» TASK PROMPT: Repeat exactly the lines from the start of the records below through the line that contains "Definition eq_ignore_ascii_case (s", including both.

» DATA FOR THIS TASK:
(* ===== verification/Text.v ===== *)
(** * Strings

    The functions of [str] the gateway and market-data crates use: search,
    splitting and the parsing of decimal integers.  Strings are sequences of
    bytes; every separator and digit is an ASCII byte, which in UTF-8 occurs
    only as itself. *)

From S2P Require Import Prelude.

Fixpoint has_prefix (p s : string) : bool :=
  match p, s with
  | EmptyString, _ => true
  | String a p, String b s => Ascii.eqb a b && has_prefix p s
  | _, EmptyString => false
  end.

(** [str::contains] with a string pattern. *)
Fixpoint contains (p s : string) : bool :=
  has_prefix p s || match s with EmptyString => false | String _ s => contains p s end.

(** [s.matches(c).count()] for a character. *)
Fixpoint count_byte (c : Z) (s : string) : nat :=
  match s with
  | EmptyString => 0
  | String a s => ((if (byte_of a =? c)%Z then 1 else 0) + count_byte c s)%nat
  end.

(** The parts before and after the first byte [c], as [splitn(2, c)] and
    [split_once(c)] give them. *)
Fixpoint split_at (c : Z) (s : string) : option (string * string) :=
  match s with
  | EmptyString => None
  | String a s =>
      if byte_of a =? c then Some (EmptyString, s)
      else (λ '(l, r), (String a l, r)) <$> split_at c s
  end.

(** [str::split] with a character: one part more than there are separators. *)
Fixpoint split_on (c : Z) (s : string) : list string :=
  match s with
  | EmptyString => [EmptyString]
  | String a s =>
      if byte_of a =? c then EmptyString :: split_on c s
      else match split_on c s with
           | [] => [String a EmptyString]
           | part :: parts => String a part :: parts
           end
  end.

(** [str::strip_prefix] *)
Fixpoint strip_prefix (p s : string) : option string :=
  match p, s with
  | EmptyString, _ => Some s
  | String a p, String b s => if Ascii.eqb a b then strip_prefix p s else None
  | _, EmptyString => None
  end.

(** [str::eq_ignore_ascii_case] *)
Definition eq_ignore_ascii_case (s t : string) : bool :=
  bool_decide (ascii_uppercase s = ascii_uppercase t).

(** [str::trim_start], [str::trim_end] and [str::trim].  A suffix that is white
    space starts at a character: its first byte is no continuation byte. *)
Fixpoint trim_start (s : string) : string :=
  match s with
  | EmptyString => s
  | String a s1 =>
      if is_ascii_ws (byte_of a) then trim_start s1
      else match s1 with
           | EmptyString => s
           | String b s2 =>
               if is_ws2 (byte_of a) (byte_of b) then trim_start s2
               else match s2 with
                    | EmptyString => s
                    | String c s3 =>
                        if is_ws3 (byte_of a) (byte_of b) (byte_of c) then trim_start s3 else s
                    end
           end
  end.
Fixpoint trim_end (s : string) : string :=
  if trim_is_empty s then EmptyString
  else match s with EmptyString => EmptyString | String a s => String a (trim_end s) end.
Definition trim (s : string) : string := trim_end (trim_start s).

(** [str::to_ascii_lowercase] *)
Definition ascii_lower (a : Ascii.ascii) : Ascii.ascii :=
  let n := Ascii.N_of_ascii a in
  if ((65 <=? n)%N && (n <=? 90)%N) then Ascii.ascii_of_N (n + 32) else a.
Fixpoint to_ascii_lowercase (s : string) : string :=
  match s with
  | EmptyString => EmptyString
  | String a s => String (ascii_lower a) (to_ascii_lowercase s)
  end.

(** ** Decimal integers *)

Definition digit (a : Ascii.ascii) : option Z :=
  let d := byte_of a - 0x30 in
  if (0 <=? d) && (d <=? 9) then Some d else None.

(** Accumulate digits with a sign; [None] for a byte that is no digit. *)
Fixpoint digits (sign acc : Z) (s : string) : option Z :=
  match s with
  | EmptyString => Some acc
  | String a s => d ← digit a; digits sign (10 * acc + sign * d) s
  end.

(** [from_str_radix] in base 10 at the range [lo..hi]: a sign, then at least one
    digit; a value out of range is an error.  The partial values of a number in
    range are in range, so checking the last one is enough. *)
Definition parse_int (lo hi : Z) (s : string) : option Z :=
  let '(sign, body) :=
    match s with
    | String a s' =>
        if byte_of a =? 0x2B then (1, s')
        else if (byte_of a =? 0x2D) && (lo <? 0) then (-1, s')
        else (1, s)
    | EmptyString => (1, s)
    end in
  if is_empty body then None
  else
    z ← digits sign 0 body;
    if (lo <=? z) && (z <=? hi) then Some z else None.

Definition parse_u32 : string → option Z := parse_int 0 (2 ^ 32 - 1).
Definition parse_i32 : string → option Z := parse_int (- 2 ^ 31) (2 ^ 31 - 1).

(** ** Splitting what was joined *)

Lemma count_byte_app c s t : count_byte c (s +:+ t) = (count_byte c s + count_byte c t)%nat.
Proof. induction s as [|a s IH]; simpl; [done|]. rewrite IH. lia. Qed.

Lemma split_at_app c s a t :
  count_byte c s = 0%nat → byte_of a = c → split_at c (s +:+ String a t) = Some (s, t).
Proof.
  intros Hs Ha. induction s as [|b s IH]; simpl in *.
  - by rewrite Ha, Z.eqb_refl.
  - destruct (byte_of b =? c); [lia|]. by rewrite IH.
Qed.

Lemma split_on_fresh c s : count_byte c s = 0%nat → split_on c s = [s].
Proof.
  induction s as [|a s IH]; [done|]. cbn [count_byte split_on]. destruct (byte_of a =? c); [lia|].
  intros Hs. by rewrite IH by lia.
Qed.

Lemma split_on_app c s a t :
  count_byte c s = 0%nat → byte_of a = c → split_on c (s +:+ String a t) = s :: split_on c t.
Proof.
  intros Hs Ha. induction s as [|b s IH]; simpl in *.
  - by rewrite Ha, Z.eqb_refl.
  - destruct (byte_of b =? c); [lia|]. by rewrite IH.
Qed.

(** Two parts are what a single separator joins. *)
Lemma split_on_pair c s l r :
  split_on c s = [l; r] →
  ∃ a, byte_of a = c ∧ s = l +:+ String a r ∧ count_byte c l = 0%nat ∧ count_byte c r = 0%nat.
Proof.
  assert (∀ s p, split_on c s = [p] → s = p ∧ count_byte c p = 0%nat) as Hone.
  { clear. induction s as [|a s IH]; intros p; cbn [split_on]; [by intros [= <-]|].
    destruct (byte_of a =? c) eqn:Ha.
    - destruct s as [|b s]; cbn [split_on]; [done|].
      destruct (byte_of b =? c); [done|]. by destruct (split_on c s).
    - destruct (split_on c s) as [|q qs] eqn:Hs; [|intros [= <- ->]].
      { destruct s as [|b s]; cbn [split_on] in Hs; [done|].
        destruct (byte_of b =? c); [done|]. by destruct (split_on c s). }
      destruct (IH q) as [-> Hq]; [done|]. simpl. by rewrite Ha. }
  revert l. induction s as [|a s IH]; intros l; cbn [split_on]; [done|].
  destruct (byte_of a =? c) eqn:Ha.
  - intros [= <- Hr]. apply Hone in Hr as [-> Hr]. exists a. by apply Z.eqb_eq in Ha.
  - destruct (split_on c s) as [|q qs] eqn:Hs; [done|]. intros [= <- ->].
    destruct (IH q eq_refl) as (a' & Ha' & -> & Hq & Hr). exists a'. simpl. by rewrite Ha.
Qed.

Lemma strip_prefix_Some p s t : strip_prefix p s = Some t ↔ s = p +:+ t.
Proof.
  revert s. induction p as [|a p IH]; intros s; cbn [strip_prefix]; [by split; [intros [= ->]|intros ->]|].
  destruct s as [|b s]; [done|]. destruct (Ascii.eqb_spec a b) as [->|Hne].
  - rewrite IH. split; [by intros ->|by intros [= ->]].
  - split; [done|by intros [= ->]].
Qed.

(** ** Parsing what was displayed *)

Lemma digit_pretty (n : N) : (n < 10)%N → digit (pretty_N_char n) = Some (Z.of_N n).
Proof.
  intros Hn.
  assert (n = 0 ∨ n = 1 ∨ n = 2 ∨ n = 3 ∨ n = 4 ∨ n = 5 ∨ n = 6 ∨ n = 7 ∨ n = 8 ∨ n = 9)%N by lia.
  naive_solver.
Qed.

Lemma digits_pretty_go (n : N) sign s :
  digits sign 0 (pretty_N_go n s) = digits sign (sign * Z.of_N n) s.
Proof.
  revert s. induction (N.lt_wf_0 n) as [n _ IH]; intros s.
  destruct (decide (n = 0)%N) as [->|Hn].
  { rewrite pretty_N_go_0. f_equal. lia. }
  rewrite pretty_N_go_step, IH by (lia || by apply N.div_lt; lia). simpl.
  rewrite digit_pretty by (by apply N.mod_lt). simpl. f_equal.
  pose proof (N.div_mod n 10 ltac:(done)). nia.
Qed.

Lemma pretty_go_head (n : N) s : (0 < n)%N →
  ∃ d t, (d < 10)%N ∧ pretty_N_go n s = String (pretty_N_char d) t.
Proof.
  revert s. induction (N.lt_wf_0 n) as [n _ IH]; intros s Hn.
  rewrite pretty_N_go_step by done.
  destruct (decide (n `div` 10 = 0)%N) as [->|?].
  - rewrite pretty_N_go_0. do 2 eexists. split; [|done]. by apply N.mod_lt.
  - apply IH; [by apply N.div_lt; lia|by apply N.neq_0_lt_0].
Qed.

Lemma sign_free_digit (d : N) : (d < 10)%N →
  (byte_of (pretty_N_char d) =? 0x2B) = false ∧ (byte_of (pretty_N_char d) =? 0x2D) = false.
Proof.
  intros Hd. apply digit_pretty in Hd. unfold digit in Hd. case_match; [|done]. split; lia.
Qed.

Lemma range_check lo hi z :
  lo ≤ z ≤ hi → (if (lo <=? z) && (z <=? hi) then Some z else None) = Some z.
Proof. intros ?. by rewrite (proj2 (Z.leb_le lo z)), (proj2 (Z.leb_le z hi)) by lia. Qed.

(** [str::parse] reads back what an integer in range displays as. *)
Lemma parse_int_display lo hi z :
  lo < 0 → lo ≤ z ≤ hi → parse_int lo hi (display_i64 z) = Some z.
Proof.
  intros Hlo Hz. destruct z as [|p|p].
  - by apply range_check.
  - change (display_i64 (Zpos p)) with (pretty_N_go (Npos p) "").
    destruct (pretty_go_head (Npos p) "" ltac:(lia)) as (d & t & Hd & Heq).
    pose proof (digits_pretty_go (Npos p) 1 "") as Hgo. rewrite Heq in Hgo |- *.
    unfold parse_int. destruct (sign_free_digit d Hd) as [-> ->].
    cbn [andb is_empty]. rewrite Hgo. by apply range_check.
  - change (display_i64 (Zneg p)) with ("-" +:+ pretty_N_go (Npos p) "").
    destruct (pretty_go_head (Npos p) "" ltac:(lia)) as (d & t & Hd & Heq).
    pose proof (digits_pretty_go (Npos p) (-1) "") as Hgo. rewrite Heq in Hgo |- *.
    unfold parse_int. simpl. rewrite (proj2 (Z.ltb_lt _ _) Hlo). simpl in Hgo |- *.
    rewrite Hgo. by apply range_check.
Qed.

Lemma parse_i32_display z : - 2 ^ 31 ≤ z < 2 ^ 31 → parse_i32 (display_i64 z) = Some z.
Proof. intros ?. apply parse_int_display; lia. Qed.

» TASK RESULT:
(* ===== verification/Text.v ===== *)
(** * Strings

    The functions of [str] the gateway and market-data crates use: search,
    splitting and the parsing of decimal integers.  Strings are sequences of
    bytes; every separator and digit is an ASCII byte, which in UTF-8 occurs
    only as itself. *)

From S2P Require Import Prelude.

Fixpoint has_prefix (p s : string) : bool :=
  match p, s with
  | EmptyString, _ => true
  | String a p, String b s => Ascii.eqb a b && has_prefix p s
  | _, EmptyString => false
  end.

(** [str::contains] with a string pattern. *)
Fixpoint contains (p s : string) : bool :=
  has_prefix p s || match s with EmptyString => false | String _ s => contains p s end.

(** [s.matches(c).count()] for a character. *)
Fixpoint count_byte (c : Z) (s : string) : nat :=
  match s with
  | EmptyString => 0
  | String a s => ((if (byte_of a =? c)%Z then 1 else 0) + count_byte c s)%nat
  end.

(** The parts before and after the first byte [c], as [splitn(2, c)] and
    [split_once(c)] give them. *)
Fixpoint split_at (c : Z) (s : string) : option (string * string) :=
  match s with
  | EmptyString => None
  | String a s =>
      if byte_of a =? c then Some (EmptyString, s)
      else (λ '(l, r), (String a l, r)) <$> split_at c s
  end.

(** [str::split] with a character: one part more than there are separators. *)
Fixpoint split_on (c : Z) (s : string) : list string :=
  match s with
  | EmptyString => [EmptyString]
  | String a s =>
      if byte_of a =? c then EmptyString :: split_on c s
      else match split_on c s with
           | [] => [String a EmptyString]
           | part :: parts => String a part :: parts
           end
  end.

(** [str::strip_prefix] *)
Fixpoint strip_prefix (p s : string) : option string :=
  match p, s with
  | EmptyString, _ => Some s
  | String a p, String b s => if Ascii.eqb a b then strip_prefix p s else None
  | _, EmptyString => None
  end.

(** [str::eq_ignore_ascii_case] *)
Definition eq_ignore_ascii_case (s t : string) : bool :=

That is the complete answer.